AVAILABLE DATA:

Lemma set_object_registered id o w : registered w → registered (set_object id o w).
Proof.
  intros [Hv Ha]. split; [|done]. intros i Hi. simpl.
  destruct (decide (id = i)) as [<-|Hne]; [rewrite lookup_insert_eq; by eexists|].
  rewrite lookup_insert_ne by done. by apply Hv.
Qed.

(** [use_value] on a variable of the list. *)
Lemma use_value_ok id bv value check invalid twice parsed skip w :
  loop_ok parsed w → variables w !! id = Some bv → id ∈ variableList w →
  (∀ w, same_statics w (invalid w) ∧ (registered w → registered (invalid w))) →
  (∀ w, same_statics w (twice w) ∧ (registered w → registered (twice w))) →
  match use_value id bv value check invalid twice parsed skip w with
  | Fail w' => registered w' ∧ same_statics w w'
  | Next w' parsed' skip' => loop_ok parsed' w' ∧ same_statics w w' ∧ skip' = skip
  end.
Proof.
  intros [Hr Ho] Hid Hin Hinv Htw. unfold use_value.
  destruct (object_setValue value bv) as [ok bv1] eqn:E.
  destruct (setValue_static _ _ _ _ E) as (Hst & Hset & Hex).
  pose proof (set_object_statics id bv bv1 w Hid Hst) as Hs1.
  pose proof (set_object_registered id bv1 w Hr) as Hr1.
  assert (Hnone : ∀ w, same_statics w (set_arguments None w)) by (by split).
  assert (Hnoner : ∀ w, registered w → registered (set_arguments None w)) by (by intros ? []; split).
  destruct (check && negb ok).
  { destruct (Hinv (set_object id bv1 w)) as [Hs2 Hr2]. split; [by apply Hnoner, Hr2|].
    etrans; [exact Hs1|]. etrans; [exact Hs2|apply Hnone]. }
  destruct (negb (canHaveMultiple bv1) && is_parsed parsed (getLongname bv1)) eqn:Em.
  { destruct (Htw (set_object id bv1 w)) as [Hs2 Hr2]. split; [by apply Hnoner, Hr2|].
    etrans; [exact Hs1|]. etrans; [exact Hs2|apply Hnone]. }
  destruct (mark_static bv1) as (Hms & Hmset & Hmex).
  split_and!; [|etrans; [exact Hs1|apply (set_object_statics id bv1); [apply lookup_insert_eq|done]]|done].
  split; [by repeat apply set_object_registered|]. intros i o Hi Hoi. simpl in Hi, Hoi.
  rewrite insert_insert_eq in Hoi. destruct (decide (id = i)) as [<-|Hne].
  - rewrite lookup_insert_eq in Hoi. injection Hoi as <-. split.
    + intros _. apply is_parsed_set. left. by apply static_longname.
    + intros Hmul. rewrite Hmex. rewrite (static_multiple _ _ Hms) in Hmul.
      rewrite Hmul in Em. simpl in Em. destruct (Ho id bv Hin Hid) as [Hp Hx].
      rewrite (static_longname _ _ Hst) in Em. rewrite (static_multiple _ _ Hst) in Hmul.
      destruct (isSet bv) eqn:Eset; [by rewrite Hp in Em|]. rewrite Hex by done. by apply Hx.
  - rewrite lookup_insert_ne in Hoi by done. destruct (Ho i o Hi Hoi) as [Hp Hx].
    split; [|done]. intros Hset'. apply is_parsed_set. right. by apply Hp.
Qed.
(* ===== verification/UdpSocket.v ===== *)
(** [UdpSocket]: [libs/sockets/src/UdpSocket.cpp],
    [libs/sockets/src/linux/UdpSocket.cpp] and
    [include/clockUtils/sockets/UdpSocket.h].

    [write] cuts its data into datagrams; [receivePacket] collects the datagrams
    of each peer in a buffer of its own until a packet is complete. The answers
    of the system calls are arguments, a datagram coming with its sender.

    If the network keeps the order of the datagrams of each peer and loses
    none, then the packets of each peer arrive in order, whatever the
    interleaving; packets that fill their last datagram are the exception. *)

From stdpp Require Import gmap.
From S2P Require Import StdMap SocketErrors Packet Prelude.

Local Open Scope Z_scope.

(** * Model *)

Definition MAX_PACKET_SIZE : nat := Z.to_nat (32 * 1024).

(** The name of a peer: the text of its address, and its port. *)
Notation peer := (str * Z)%type.

(** [open] has the descriptors that are open. *)
Record UdpSocket : Type := Udp {
  _sock : option Z;
  _buffer : list (peer * bytes);
  _callbackThread : bool;
  open : gset Z
}.

Definition UdpSocket_new : UdpSocket := Udp None [] false ∅.

Definition set_buffer (m : list (peer * bytes)) (this : UdpSocket) : UdpSocket :=
  Udp (_sock this) m (_callbackThread this) (open this).

(** [close]; [self] tells whether the callback thread calls it: then [join]
    throws an exception that nobody catches, and the result is [None]. *)
Definition close (self : bool) (this : UdpSocket) : option UdpSocket :=
  let this := match _sock this with
              | Some fd => Udp None (_buffer this) (_callbackThread this) (open this ∖ {[fd]})
              | None => this
              end in
  if _callbackThread this then
    if self then None else Some (Udp (_sock this) (_buffer this) false (open this))
  else Some this.

(** [bind], with the answers to [socket] and to [::bind]. *)
Definition bind (self : bool) (a_socket : Z + errno) (a_bind : option errno) (this : UdpSocket)
    : option (ClockError * UdpSocket) :=
  match _sock this with
  | Some _ => Some (INVALID_USAGE, this)
  | None =>
      match a_socket with
      | inr e => this ← close self this; Some (udp_getLastError e, this)
      | inl fd =>
          let this := Udp (Some fd) (_buffer this) (_callbackThread this) (open this ∪ {[fd]}) in
          match a_bind with
          | Some e => this ← close self this; Some (udp_getLastError e, this)
          | None => Some (SUCCESS, this)
          end
      end
  end.
Lemma writer_step_ok s s' : step s s' → writer_ok s → writer_ok s'.
Proof.
  intros [s1 s1' Hw|i x s1 Hd Hi|i x s1 Hd Hi|i s1 Hi Hm|s1 Hw|s1 Hl Hd Hm|s1 Hl Hd|s1 Hd Hm] Hok.
  - by eapply worker_step_ok.
  - by apply push_packet_ok.
  - by apply push_plain_ok.
  - destruct (notify_all_ok s1 Hok Hm) as (Hok' & Hw & Hh).
    apply (change_others (notify_all s1)); try done. apply Hok'.
  - destruct s1 as [pq wq m t fin w ps d pp pw wp ww], Hok as [H1 H2 H3 H4 H5 H6 H7 H8].
    cbn in *. subst w. by split.
  - destruct (notify_all_ok s1 Hok Hm) as (Hok' & Hw & Hh).
    by apply (change_others (notify_all s1)).
  - destruct (not_destroyed s1 Hok Hd) as [Ht Hf]. destruct Hok as [H1 H2 H3 H4 H5 H6 H7 H8].
    split; try done. unfold wait_ok, notifier in *. cbn. destruct (worker s1); try done; by split; [apply H8|].
  - destruct (notify_all_ok s1 Hok Hm) as (Hok' & Hw & Hh).
    assert (Ht : _terminate s1 = true) by (apply (ok_terminate _ Hok); congruence).
    rewrite Ht. by apply (change_others (notify_all s1)).
Qed.

Lemma reachable_ok n s : rtc step (Writer_new n) s → writer_ok s.
Proof. apply (rtc_invariant _ _ writer_step_ok), new_writer_ok. Qed.

(** * Progress of the worker *)

(** The steps that the worker has left if the other threads do nothing: the
    elements in the queues count 64 each, and the positions are numbered
    backwards from the end. While the worker checks the queues and there is
    something in them, another round of the two inner loops is ahead. *)
Definition items (s : writer) : nat :=
  length (_writePacketAsyncQueue s) + length (_writeAsyncQueue s).
Definition ahead (s : writer) (empty more : nat) : nat :=
  match items s with O => empty | _ => more end.
Definition plain_ahead (s : writer) : nat :=
  if finish s then 8 else match _writePacketAsyncQueue s with [] => 36 | _ => 64 end.
Definition packet_ahead (s : writer) : nat := if finish s then 12 else 40.
Definition position (s : writer) : nat :=
  match worker s with
  | WWoken => 48
  | WUnlock => if finish s then 16 else 44
  | WPacket => packet_ahead s
  | WPacketWrite _ => if pop_first then packet_ahead s + 8 else packet_ahead s - 1
  | WPacketPop => packet_ahead s - 2
  | WPlain => plain_ahead s
  | WPlainWrite _ => if pop_first then plain_ahead s + 8 else plain_ahead s - 1
  | WPlainPop => plain_ahead s - 2
  | WLock => ahead s 32 60
  | WTerminate => ahead s 28 56
  | WPacketSize => ahead s 24 52
  | WPlainSize => ahead s 20 48
  | WWait | WDone => 0
  end.
Definition steps_left (s : writer) : nat := 64 * items s + position s.
(** The callback thread goes on outside of the callback. *)
Lemma move_ok t p l s :
  state_ok s → thread s ≠ Ended → match thread s with Calling _ _ => False | _ => True end →
  (closer s = Closed → p = AtTest ∨ p = Ended) →
  _sock t = _sock (this s) → _status t = _status (this s) → (p = Ended → _sock t = None) →
  (∀ rest, ps = delivered s ++ rest → thread_ok rest s →
     thread_ok rest (set_thread p (set_asked l (set_this t s)))) →
  state_ok (set_thread p (set_asked l (set_this t s))).
Proof.
  intros Hok He Hcall Hp E1 E2 Hend Hk.
  apply (change_thread t p (arrived s) (coming s) (shut s) l s); try done; [|by left|auto].
  apply (position_moves _ (thread s)); [apply Hok|done|by destruct (thread s)|done].
Qed.

(** [receivePacket] between two calls of [recv]: it waits, has a packet, or has
    failed. *)
Lemma receive_step_ok s s' :
  thread s = Receiving → thread_step self s = Some s' → state_ok s → state_ok s'.
Proof.
  intros Et Hstep Hok. pose proof (receiving_connected s Hok) as Hc. rewrite Et in Hc.
  specialize (Hc I). pose proof (connected_open s Hok Hc) as Hopen.
  destruct (so_thread s Hok) as (rest & E & Hth).
  assert (Hrest : ∀ rest', ps = delivered s ++ rest' → rest' = rest).
  { intros rest' E'. rewrite E in E'. by apply app_inv_head in E'. }
  unfold thread_ok in Hth. unfold thread_step in Hstep. rewrite Et in *. destruct Hth as [Hl Ha].
  assert (Hwait : partial (_buffer (this s)) (asked s) → state_ok s').
  { intros Hpart. rewrite (partial_waits _ _ Hc Hpart) in Hstep. injection Hstep as <-.
    apply (move_ok (this s) (AtCall (_sock (this s))) (asked s) s); rewrite ?Et; try done.
    intros ? ->%Hrest _. split_and!; [done..|]. simpl. rewrite (so_sock s Hok).
    destruct (closer s); auto. }
  destruct Ha as [Hr|Hfail].
  - destruct (receive_or_wait (this s) (asked s) (arrived s ++ coming s) rest Hc Hr)
      as [Hpart|(p & rest' & after & net & -> & Hl' & Hn & H)]; [|done|by apply Hwait|].
    { rewrite E in Hps. by apply Forall_app in Hps as [_ ?]. }
    rewrite H in Hstep. injection Hstep as <-. apply move_ok; rewrite ?Et; try done.
    intros ? ->%Hrest _. by exists rest'.
  - destruct (failed_returns _ _ Hc Hfail) as (e & He & H). rewrite H in Hstep.
    injection Hstep as <-. apply move_ok; rewrite ?Et; try done. intros ? _ _.
    unfold thread_ok. simpl. by rewrite decide_False.
Qed.

Lemma thread_step_ok s s' : thread_step self s = Some s' → state_ok s → state_ok s'.
Proof.
  intros Hstep Hok. pose proof (receiving_connected s Hok) as Hc.
  destruct (thread s) as [| |sock|f|buffer err|] eqn:Et;
    try (unfold thread_step in Hstep; rewrite Et in Hstep; done).
  - unfold thread_step in Hstep. rewrite Et in Hstep. injection Hstep as <-.
    apply (move_ok (this s) _ (asked s) s); rewrite ?Et; try done.
    + intros E. rewrite (so_sock s Hok), E. by right.
    + by destruct (_sock (this s)).
    + intros rest E. unfold thread_ok. rewrite Et. intros [Hl Hr]. simpl.
      destruct (_sock (this s)); [|done]. split; [done|by left].
  - by apply (receive_step_ok s).
  - unfold thread_step in Hstep. rewrite Et in Hstep. specialize (Hc I).
    pose proof (connected_open s Hok Hc) as Hopen.
    destruct (sock ≫= λ n, fds s !! n) as [f|] eqn:El; injection Hstep as <-.
    + apply (move_ok (this s) (InRecv f) (asked s) s); rewrite ?Et; try done.
      intros rest E. unfold thread_ok. rewrite Et. intros (Hl & Hpart & [-> | ->]); [|done].
      split_and!; [done..|]. simpl in El. rewrite (so_fds s Hok) in El. unfold fds_at in El.
      destruct (closer s); rewrite ?lookup_delete_eq in El; congruence.
    + apply (answer_ok (RecvFailed EBADF) (arrived s) s); [done|by rewrite Et|apply error_ready|done].
  - unfold thread_step in Hstep. rewrite Et in Hstep. destruct (may_return self s) eqn:Em; [|done].
    injection Hstep as <-. by apply callback_return_ok.
Qed.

WORK INSTRUCTION: Above are the records; print exactly the lines from the line with "intros Hstep Hok." to the line with "destruct (_sock (this s));", including both, and nothing else.

ANSWER TO THIS EXERCISE:
  intros Hstep Hok. pose proof (receiving_connected s Hok) as Hc.
  destruct (thread s) as [| |sock|f|buffer err|] eqn:Et;
    try (unfold thread_step in Hstep; rewrite Et in Hstep; done).
  - unfold thread_step in Hstep. rewrite Et in Hstep. injection Hstep as <-.
    apply (move_ok (this s) _ (asked s) s); rewrite ?Et; try done.
    + intros E. rewrite (so_sock s Hok), E. by right.
    + by destruct (_sock (this s)).
    + intros rest E. unfold thread_ok. rewrite Et. intros [Hl Hr]. simpl.
      destruct (_sock (this s)); [|done]. split; [done|by left].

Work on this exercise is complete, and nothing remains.